**MATERIALS PROVIDED:**
(** ** Small helpers *)

Definition bottom_symbols : list string :=
  ["_start"; "__libc_start_main"; "__libc_start_call_main"; "start_thread"; "clone"; "__clone"]%string.

(** [is_stack_bottom_symbol]; [None] is [NULL]. *)
Definition is_stack_bottom_symbol (sym : option string) : bool :=
  match sym with
  | None => false
  | Some name => existsb (fun b => bool_decide (name = b)) bottom_symbols
  end.

Definition gu_frame_lookup_pc_for_return_address (pc : Z) (initial_frame signal_frame : bool) : Z :=
  if initial_frame || signal_frame || (pc =? 0) then pc else pc -w 1.
Definition gu_cfi_lookup_pc_for_frame (pc : Z) (initial_frame signal_frame : bool) : Z :=
  gu_frame_lookup_pc_for_return_address pc initial_frame signal_frame.

(** [gu_lookup_elf_symbol] on a non-[NULL] context: [*sym] ([0] is [NULL]) and
    [*func_offset]. *)
Definition gu_lookup_elf_symbol (e : per_elf_ctx) (lookup_relative_pc : Z) : outcome (Z * Z) :=
  match ec_symbols e with
  | None => mret (0, 0)
  | Some a =>
    '(ret, it, _) ← gu_interval_array_search (Some a) lookup_relative_pc;
    if ret <? 0 then mret (0, 0) else
    let symbol := (get_interval_array_pointer (private it)).1 in
    if symbol =? 0 then mret (0, 0) else
    mret (symbol, lookup_relative_pc -w start it)
  end.

(** The characters of a name the image owns. *)
Definition name_at (e : per_elf_ctx) (sym : Z) : outcome (option string) :=
  if sym =? 0 then mret None else s ← deref (ec_names e !! sym); mret (Some s).

Definition gu_frame_pointer_sane (bp next_bp : Z) : bool :=
  if (bp =? 0) || (next_bp =? 0) then false else
  if negb (Z.land bp 7 =? 0) || negb (Z.land next_bp 7 =? 0) then false else
  negb (next_bp <=? bp).

(** What a run of the unwinder changes: the context and the current process
    entry ([None] is [NULL]), the snapshot, the frames reported, the operation
    scratch, the heap of remembered CFI states and the out-of-range record. *)
Record uw_state : Type := mk_uw {
  uw_ctx : gu_context;
  uw_pid : option Z;
  uw_info : gu_stack_info;
  uw_frames : list gu_frame_record;
  uw_scratch : ops_scratch;
  uw_heap : cfi_heap;
  uw_oor : oor;
}.

Definition emit (u : uw_state) (f : gu_frame_record) : uw_state :=
  mk_uw (uw_ctx u) (uw_pid u) (uw_info u) (uw_frames u ++ [f]) (uw_scratch u) (uw_heap u) (uw_oor u).
Definition with_info (u : uw_state) (i : gu_stack_info) : uw_state :=
  mk_uw (uw_ctx u) (uw_pid u) i (uw_frames u) (uw_scratch u) (uw_heap u) (uw_oor u).
Definition with_oor_record (u : uw_state) (o : oor) : uw_state :=
  mk_uw (uw_ctx u) (uw_pid u) (uw_info u) (uw_frames u) (uw_scratch u) (uw_heap u) o.
Definition with_process (u : uw_state) (p : option Z) (i : gu_stack_info) (c : gu_context) : uw_state :=
  mk_uw c p i (uw_frames u) (uw_scratch u) (uw_heap u) (uw_oor u).

Section unwind.
Context {HA : Arch} {HE : Env} {HQ : Qsort}.
Variable page_size : Z.
(** [verbose] is [gu_verbose_enabled]: the arguments of a [GU_VERBOSE] are only
    evaluated when it is set. *)
Variable verbose : bool.
(** The allocations of the CFI interpreter, and the nesting of CFA evaluations
    the model follows. *)
Variable heap_ok : cfi_heap -> bool.
Variable depth : nat.

(** ** Image of a pc *)

(** The mapping a walk is in: the interval, its image and the virtual address
    it starts at. *)
Record mapping : Type := mk_mapping {
  mp_item : interval_array_item;
  mp_elf : option Z;
  mp_exec_virt_addr : Z;
  mp_reloaded : bool;
}.
Definition no_mapping : mapping := mk_mapping clear_interval_array_item None 0 false.

(** [elf_item.private != NULL && pc >= elf_item.start && pc < elf_item.end] *)
Definition in_mapping (m : mapping) (pc : Z) : bool :=
  negb (private (mp_item m) =? 0) && (start (mp_item m) <=? pc) && (pc <? end_ (mp_item m)).

(** [gu_search_pid_elf_ctx] on the state of the walk. *)
Definition search_mapping (u : uw_state) (m : mapping) (pc : Z)
  : outcome (Z * mapping * uw_state) :=
  '(ret, it, p, info, reloaded, c) ←
    gu_search_pid_elf_ctx (uw_ctx u) (uw_pid u) (uw_info u) pc (mp_reloaded m);
  mret (ret, mk_mapping it (mp_elf m) (mp_exec_virt_addr m) reloaded, with_process u p info c).

(** [elf_ctx = gu_get_elf_ctx_from_item(&elf_item, &map_exec_virt_addr)] *)
Definition open_mapping (u : uw_state) (m : mapping) : outcome mapping :=
  '(elf, v) ← gu_get_elf_ctx_from_item (uw_ctx u) (mp_item m);
  mret (mk_mapping (mp_item m) elf v (mp_reloaded m)).

Definition mapping_bias (m : mapping) : Z := start (mp_item m) -w mp_exec_virt_addr m.

(** ** Following saved frame pointers *)

(** [gu_stack_snapshot_read_u64]: [None] is [false]. *)
Definition gu_stack_snapshot_read_u64 (info : gu_stack_info) (raw_sp addr : Z) : outcome (option Z) :=
  match stack_data info with
  | None => mret None
  | Some bytes =>
    let stack_start := raw_sp -w (raw_sp mod page_size) in
    let stack_end := stack_start +w stack_size info in
    if (addr <? stack_start) || (stack_end <=? addr) || (addr +w 8 <? addr) ||
       (stack_end -w addr <? 8) then mret None else
    '(v, _) ← of_opt (read_le 8 (drop (Z.to_nat (addr -w stack_start)) bytes));
    mret (Some v)
  end.

(** [gu_append_pc_frame]: the result, whether [*end_of_stack] was set, the
    mapping and the state. *)
Definition gu_append_pc_frame (u : uw_state) (m : mapping) (pc : Z) (initial_frame signal_frame : bool)
  : outcome (bool * bool * mapping * uw_state) :=
  if pc =? 0 then mret (false, false, m, u) else
  '(ret, m, u) ← (if in_mapping m pc then mret (0, m, u) else search_mapping u m pc);
  if ret <? 0 then mret (false, false, m, u) else
  m ← open_mapping u m;
  match mp_elf m with
  | None => mret (true, false, m, emit u (mk_gu_frame_record pc pc 0 0 0 GU_FRAME_ANON_EXEC))
  | Some a =>
    e ← deref (cx_elfs (uw_ctx u) !! a);
    let relative_pc := pc -w mapping_bias m in
    let lookup_relative_pc :=
      gu_frame_lookup_pc_for_return_address relative_pc initial_frame signal_frame in
    '(sym, func_offset) ← gu_lookup_elf_symbol e lookup_relative_pc;
    name ← name_at e sym;
    mret (true, is_stack_bottom_symbol name, m,
          emit u (mk_gu_frame_record relative_pc pc func_offset sym a 0))
  end.

(** The loop of [gu_unwind_dwarf_tail_by_fp]: the number of frames appended and
    whether it reached the bottom. *)
Fixpoint tail_loop (max_frames : nat) (raw_sp : Z) (u : uw_state) (m : mapping) (bp appended : Z)
  : outcome (Z * uw_state) :=
  match max_frames with
  | O => mret (appended, u)
  | S max_frames =>
    next_bp ← gu_stack_snapshot_read_u64 (uw_info u) raw_sp bp;
    match next_bp with
    | None => mret (appended, u)
    | Some next_bp =>
      next_pc ← gu_stack_snapshot_read_u64 (uw_info u) raw_sp (bp +w 8);
      match next_pc with
      | None => mret (appended, u)
      | Some next_pc =>
        if negb (gu_frame_pointer_sane bp next_bp) then mret (appended, u) else
        if next_pc =? 0 then mret (appended, u) else
        '(ok, end_of_stack, m, u) ← gu_append_pc_frame u m next_pc false false;
        if negb ok then mret (appended, u) else
        if (end_of_stack : bool) then mret (appended + 1, u) else
        tail_loop max_frames raw_sp u m next_bp (appended + 1)
      end
    end
  end.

**EXERCISE DESCRIPTION:**
Where the data above reaches the line holding "match sym with", begin printing, and stop after the line holding "if initial_frame ||". Each line must be reproduced exactly, with nothing else added.

**RESULT OF THE TASK:**
  match sym with
  | None => false
  | Some name => existsb (fun b => bool_decide (name = b)) bottom_symbols
  end.

Definition gu_frame_lookup_pc_for_return_address (pc : Z) (initial_frame signal_frame : bool) : Z :=
  if initial_frame || signal_frame || (pc =? 0) then pc else pc -w 1.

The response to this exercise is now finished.